Dictionary
Album amicorum / Family Register / Memory book or friendship book

The album amicorum, Stammbuch [German for "album"], the memory or friendship book or album contains entries made by friends, relatives and acquaintances of the owner. Such entries include proverbs and sayings, best wishes, drawings and the like. Nowadays the only albums still in use are poetry albums and guest books. The album amicorum [German also "Stammbuch"] was especially widespread in the late 18th century and during the 19th in bourgeois and student circles. The album is presumably the fruit of several traditions, such as the genealogical table cultivated since the early Middle Ages primarily in noble and aristocratic families or the Geschlechterbuch [German], genealogical guides to members of particular families rather than to the nobility, aristocracy and gentry in general as in England. Further, tournament books also existed, in which those taking part in a tournament would enter their names and coats of arms and possibly also their mottoes and devices. In Germany the friendship book was widespread from the 16th century in bourgeois circles and among scholars and students. Its popularity also grew among craftsmen and artists.
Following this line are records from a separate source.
(* ===== verification/JsonRead.v ===== *)
(** A reader of compact JSON, as the specification of the encoder of [Json.v]:
    reading back an encoding gives the value, with the struct fields that were not
    omitted, the maps in the order of their keys, and U+FFFD for the bytes that
    are not UTF-8. *)

From S2P Require Import Prelude GoErrors Json.

Open Scope string_scope.
Open Scope list_scope.
Open Scope nat_scope.

Abbreviation chars := String.list_ascii_of_string.

(** ** The reader *)

#[warnings="-register-all"]
Inductive jval : Type :=
| JNull
| JBool (b : bool)
| JInt (z : Z)
| JFloat (text : list ascii)
| JStr (s : list ascii)
| JArr (l : list jval)
| JObj (m : list (list ascii * jval)).

Definition numeral (c : ascii) : bool := in_range 48 57 c.
Definition digit_value (c : ascii) : Z := (byte_of c - 48)%Z.

Definition unhex (c : ascii) : option Z :=
  let b := byte_of c in
  if in_range 48 57 c then Some (b - 48)%Z
  else if in_range 97 102 c then Some (b - 87)%Z
  else if in_range 65 70 c then Some (b - 55)%Z else None.

(** The UTF-8 encoding of a code point of the basic plane. *)
Definition byte_chr (z : Z) : ascii := ascii_of_N (Z.to_N z).
Definition utf8 (u : Z) : list ascii :=
  if (u <? 128)%Z then [byte_chr u]
  else if (u <? 2048)%Z then [byte_chr (192 + u / 64); byte_chr (128 + u mod 64)]
  else [byte_chr (224 + u / 4096); byte_chr (128 + (u / 64) mod 64); byte_chr (128 + u mod 64)].

Definition prepend (l : list ascii) (r : option (list ascii * list ascii)) : option (list ascii * list ascii) :=
  match r with Some (s, rest) => Some (l ++ s, rest) | None => None end.

(** The escape sequences of one letter. *)
Definition simple_escape (c : ascii) : option ascii :=
  if bool_decide (c = quote_char) || bool_decide (c = backslash) || bool_decide (c = "/"%char) then Some c
  else if bool_decide (c = "b"%char) then Some "008"%char
  else if bool_decide (c = "f"%char) then Some "012"%char
  else if bool_decide (c = "n"%char) then Some "010"%char
  else if bool_decide (c = "r"%char) then Some "013"%char
  else if bool_decide (c = "t"%char) then Some "009"%char else None.

(** The rest of a string after its opening quote; a control character ends the
    reading with an error. *)
Fixpoint read_chars (fuel : nat) (l : list ascii) : option (list ascii * list ascii) :=
  match fuel with
  | O => None
  | S fuel =>
      match l with
      | [] => None
      | c :: l =>
          if bool_decide (c = quote_char) then Some ([], l)
          else if bool_decide (c = backslash) then
            match l with
            | [] => None
            | e :: l =>
                match simple_escape e with
                | Some d => prepend [d] (read_chars fuel l)
                | None =>
                    if bool_decide (e = "u"%char) then
                      match l with
                      | h1 :: h2 :: h3 :: h4 :: l =>
                          match unhex h1, unhex h2, unhex h3, unhex h4 with
                          | Some a, Some b, Some c, Some d =>
                              prepend (utf8 (((a * 16 + b) * 16 + c) * 16 + d)) (read_chars fuel l)
                          | _, _, _, _ => None
                          end
                      | _ => None
                      end
                    else None
                end
            end
          else if (byte_of c <? 32)%Z then None
          else prepend [c] (read_chars fuel l)
      end
  end.

Fixpoint read_digits (l : list ascii) (acc : Z) : Z * list ascii :=
  match l with
  | c :: l' => if numeral c then read_digits l' (10 * acc + digit_value c) else (acc, l)
  | [] => (acc, [])
  end.

Definition read_int (l : list ascii) : option (Z * list ascii) :=
  match l with
  | c :: l' =>
      if bool_decide (c = "-"%char) then
        match l' with
        | d :: _ => if numeral d then let '(z, r) := read_digits l' 0 in Some ((- z)%Z, r) else None
        | [] => None
        end
      else if numeral c then Some (read_digits l 0) else None
  | [] => None
  end.

(** A fraction and an exponent, each with at least one digit. *)
Definition skip_digits (l : list ascii) : option (list ascii) :=
  match l with c :: _ => if numeral c then Some (read_digits l 0).2 else None | [] => None end.

Definition read_fraction (l : list ascii) : option (list ascii) :=
  match l with c :: r => if bool_decide (c = "."%char) then skip_digits r else Some l | [] => Some l end.

Definition read_exponent (l : list ascii) : option (list ascii) :=
  match l with
  | c :: r =>
      if bool_decide (c = "e"%char) || bool_decide (c = "E"%char) then
        match r with
        | s :: r' => if bool_decide (s = "+"%char) || bool_decide (s = "-"%char) then skip_digits r' else skip_digits r
        | [] => None
        end
      else Some l
  | [] => Some l
  end.

Definition read_suffix (l : list ascii) : option (list ascii) :=
  match read_fraction l with Some r => read_exponent r | None => None end.

(** An integer by its value, another number by its text. *)
Definition read_number (l : list ascii) : option (jval * list ascii) :=
  match read_int l with
  | Some (z, r) =>
      match read_suffix r with
      | Some r' =>
          if bool_decide (length r' = length r) then Some (JInt z, r)
          else Some (JFloat (take (length l - length r') l), r')
      | None => None
      end
  | None => None
  end.

(** The rest of a list after a prefix. *)
Fixpoint strip (p l : list ascii) : option (list ascii) :=
  match p, l with
  | [], _ => Some l
  | a :: p, b :: l => if bool_decide (a = b) then strip p l else None
  | _, _ => None
  end.

Definition read_word (w : string) (v : jval) (l : list ascii) : option (jval * list ascii) :=
  match strip (chars w) l with Some r => Some (v, r) | None => None end.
The primary function of a Stammbuch album is, apart from originally recording origins and genealogy, to record and confirm relationships across time and distance for posterity. Until the late 18th century, German albums were mainly bound sheets of vellum paper or paper, usually in octavo and mainly in the elongated format. Later albums increasingly became collections of loose sheets in small cassettes or portfolios. Bindings range from simple cardboard bindings to gold-tooled leather or parchment bindings. Depending on the imagination, degree of education and skill of the person making an entry in an album, entries might consist in drawings, engravings, embroidery, paper silhouettes, locks of hair, pressed flowers or the like.